:: WORK TO COMPLETE ::
Somewhere below, one line contains "w_generation := None;" and a later line contains "Inductive goes_on : ArchaeologyJobStage". Output those two lines and everything between them exactly, and nothing else.

:: RECORDS TO USE ::
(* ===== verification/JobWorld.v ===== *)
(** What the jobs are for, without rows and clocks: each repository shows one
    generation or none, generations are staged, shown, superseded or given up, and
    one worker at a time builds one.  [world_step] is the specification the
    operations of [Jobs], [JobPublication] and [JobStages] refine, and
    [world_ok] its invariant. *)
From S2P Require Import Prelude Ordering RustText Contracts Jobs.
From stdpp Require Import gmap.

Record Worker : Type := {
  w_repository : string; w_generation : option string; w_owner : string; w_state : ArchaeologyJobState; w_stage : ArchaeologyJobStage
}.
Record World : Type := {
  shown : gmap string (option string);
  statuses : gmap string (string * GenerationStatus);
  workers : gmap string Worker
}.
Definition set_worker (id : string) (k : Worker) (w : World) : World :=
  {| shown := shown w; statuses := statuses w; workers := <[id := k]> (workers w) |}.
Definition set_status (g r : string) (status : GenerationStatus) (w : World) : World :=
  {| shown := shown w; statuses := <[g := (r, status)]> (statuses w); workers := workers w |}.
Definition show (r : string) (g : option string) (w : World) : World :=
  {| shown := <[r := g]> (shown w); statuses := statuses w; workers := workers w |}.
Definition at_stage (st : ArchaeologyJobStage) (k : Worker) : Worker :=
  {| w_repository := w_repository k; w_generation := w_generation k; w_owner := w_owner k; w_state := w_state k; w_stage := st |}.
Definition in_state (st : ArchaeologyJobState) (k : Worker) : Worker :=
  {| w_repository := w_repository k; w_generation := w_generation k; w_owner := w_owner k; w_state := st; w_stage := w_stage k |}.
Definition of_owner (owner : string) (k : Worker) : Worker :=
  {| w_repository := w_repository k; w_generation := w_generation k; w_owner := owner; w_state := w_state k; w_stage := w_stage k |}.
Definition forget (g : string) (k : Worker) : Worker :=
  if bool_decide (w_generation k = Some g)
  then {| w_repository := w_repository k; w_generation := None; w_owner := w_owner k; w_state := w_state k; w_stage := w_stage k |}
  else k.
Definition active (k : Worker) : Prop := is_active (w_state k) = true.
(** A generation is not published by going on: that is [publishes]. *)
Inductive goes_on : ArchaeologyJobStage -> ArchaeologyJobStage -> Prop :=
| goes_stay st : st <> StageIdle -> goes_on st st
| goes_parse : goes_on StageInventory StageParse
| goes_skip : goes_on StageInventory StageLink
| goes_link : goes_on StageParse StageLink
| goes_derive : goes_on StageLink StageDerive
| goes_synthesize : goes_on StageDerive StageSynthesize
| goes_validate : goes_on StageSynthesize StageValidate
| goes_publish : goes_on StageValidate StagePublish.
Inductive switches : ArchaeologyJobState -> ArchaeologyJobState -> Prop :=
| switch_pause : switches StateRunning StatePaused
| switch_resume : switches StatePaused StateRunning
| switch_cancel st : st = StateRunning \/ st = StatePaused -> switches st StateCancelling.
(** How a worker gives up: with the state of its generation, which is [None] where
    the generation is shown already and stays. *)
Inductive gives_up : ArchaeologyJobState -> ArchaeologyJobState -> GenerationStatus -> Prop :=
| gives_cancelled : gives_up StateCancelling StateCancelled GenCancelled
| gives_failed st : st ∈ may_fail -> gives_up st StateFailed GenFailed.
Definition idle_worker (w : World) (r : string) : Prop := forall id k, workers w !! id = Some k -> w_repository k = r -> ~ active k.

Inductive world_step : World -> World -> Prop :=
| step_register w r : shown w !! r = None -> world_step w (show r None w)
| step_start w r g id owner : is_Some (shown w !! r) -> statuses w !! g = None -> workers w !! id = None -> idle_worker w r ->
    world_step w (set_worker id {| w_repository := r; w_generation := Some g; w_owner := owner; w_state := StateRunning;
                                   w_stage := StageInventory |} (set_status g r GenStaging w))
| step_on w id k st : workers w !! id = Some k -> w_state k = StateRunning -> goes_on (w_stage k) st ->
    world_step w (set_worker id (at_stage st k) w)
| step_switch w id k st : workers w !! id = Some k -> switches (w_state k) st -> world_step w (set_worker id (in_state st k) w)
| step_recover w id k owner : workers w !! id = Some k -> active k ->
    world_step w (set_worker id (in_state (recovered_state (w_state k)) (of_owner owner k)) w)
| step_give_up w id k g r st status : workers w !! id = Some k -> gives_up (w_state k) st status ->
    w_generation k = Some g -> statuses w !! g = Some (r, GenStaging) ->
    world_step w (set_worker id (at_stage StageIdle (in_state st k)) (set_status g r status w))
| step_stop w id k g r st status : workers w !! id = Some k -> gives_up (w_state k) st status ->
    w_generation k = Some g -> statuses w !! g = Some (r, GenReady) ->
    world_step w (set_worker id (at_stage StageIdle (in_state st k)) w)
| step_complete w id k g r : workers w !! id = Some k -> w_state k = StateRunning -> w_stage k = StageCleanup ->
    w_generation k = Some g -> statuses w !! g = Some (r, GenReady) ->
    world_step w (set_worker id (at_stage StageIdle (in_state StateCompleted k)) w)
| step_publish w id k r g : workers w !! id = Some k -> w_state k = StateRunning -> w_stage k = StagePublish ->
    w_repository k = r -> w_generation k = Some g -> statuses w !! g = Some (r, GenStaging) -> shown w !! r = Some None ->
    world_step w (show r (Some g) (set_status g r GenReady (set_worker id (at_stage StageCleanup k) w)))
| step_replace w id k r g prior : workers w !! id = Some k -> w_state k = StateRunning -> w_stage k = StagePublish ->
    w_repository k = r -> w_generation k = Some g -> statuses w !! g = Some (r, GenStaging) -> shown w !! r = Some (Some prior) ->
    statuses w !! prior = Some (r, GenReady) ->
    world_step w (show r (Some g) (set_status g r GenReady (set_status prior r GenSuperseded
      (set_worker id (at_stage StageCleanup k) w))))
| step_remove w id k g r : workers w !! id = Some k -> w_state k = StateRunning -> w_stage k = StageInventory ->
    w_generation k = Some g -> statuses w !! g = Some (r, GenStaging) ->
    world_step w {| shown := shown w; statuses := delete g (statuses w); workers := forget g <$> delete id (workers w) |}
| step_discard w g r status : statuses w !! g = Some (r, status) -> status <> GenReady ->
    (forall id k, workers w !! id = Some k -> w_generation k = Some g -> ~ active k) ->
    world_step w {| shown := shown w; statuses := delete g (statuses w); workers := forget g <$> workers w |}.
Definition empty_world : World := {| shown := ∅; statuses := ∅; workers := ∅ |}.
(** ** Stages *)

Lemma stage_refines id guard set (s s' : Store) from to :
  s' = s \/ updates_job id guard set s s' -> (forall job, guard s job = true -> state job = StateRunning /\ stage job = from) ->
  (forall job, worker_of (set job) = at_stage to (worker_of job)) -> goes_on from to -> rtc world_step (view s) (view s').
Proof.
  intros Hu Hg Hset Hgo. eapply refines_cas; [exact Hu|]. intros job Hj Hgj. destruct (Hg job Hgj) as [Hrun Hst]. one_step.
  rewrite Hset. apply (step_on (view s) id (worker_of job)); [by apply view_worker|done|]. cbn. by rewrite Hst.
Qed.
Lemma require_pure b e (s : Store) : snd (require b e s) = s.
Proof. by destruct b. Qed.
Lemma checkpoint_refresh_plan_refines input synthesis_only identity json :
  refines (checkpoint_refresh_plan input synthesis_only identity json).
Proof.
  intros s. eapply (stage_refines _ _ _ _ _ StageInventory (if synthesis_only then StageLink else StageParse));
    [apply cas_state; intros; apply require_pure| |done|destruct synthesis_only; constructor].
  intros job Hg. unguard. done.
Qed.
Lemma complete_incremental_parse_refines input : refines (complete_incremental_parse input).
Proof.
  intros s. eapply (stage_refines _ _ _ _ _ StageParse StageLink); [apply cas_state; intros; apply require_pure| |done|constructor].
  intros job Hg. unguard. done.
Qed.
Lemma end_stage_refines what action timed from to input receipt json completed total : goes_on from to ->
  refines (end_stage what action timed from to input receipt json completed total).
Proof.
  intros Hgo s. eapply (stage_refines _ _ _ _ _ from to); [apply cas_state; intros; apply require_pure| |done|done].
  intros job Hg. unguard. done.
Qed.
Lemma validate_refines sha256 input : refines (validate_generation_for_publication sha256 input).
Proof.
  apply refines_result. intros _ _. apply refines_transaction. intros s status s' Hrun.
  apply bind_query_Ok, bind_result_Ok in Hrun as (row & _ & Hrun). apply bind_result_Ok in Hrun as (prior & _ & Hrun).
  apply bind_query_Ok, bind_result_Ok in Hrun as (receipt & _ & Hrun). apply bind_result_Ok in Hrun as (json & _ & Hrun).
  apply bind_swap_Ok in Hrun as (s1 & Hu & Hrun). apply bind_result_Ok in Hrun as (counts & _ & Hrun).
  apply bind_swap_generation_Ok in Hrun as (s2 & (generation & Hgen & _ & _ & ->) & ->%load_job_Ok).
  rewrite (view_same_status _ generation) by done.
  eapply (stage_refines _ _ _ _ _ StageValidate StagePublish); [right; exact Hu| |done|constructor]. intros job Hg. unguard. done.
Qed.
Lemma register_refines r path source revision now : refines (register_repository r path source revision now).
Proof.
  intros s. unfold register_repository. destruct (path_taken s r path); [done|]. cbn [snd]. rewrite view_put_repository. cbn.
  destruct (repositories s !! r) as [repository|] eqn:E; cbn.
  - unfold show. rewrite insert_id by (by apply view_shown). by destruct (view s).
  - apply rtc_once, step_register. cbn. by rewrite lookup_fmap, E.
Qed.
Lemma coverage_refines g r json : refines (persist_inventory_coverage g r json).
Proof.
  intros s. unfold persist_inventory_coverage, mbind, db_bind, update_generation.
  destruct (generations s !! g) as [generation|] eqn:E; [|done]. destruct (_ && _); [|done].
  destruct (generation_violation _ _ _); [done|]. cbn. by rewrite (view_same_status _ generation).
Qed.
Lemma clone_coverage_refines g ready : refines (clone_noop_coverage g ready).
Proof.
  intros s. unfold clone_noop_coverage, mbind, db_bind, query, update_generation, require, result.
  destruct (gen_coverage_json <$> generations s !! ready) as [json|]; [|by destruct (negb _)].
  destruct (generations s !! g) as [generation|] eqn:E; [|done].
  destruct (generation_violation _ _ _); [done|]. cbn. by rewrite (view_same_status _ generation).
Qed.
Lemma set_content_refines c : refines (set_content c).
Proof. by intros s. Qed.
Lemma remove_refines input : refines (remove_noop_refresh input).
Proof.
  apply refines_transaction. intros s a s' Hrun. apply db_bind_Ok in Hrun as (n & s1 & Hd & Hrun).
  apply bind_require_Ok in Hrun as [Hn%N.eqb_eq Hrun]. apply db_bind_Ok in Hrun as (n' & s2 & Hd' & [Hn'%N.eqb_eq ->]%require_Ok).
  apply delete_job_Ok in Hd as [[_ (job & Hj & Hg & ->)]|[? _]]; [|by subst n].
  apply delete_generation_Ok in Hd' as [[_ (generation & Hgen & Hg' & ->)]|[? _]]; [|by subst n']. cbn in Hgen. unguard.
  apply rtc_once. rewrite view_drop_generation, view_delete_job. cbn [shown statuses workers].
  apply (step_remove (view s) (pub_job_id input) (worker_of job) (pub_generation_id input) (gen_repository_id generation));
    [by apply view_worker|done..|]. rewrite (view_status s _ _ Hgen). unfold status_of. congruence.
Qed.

:: WRITTEN SOLUTION ::
  then {| w_repository := w_repository k; w_generation := None; w_owner := w_owner k; w_state := w_state k; w_stage := w_stage k |}
  else k.
Definition active (k : Worker) : Prop := is_active (w_state k) = true.
(** A generation is not published by going on: that is [publishes]. *)
Inductive goes_on : ArchaeologyJobStage -> ArchaeologyJobStage -> Prop :=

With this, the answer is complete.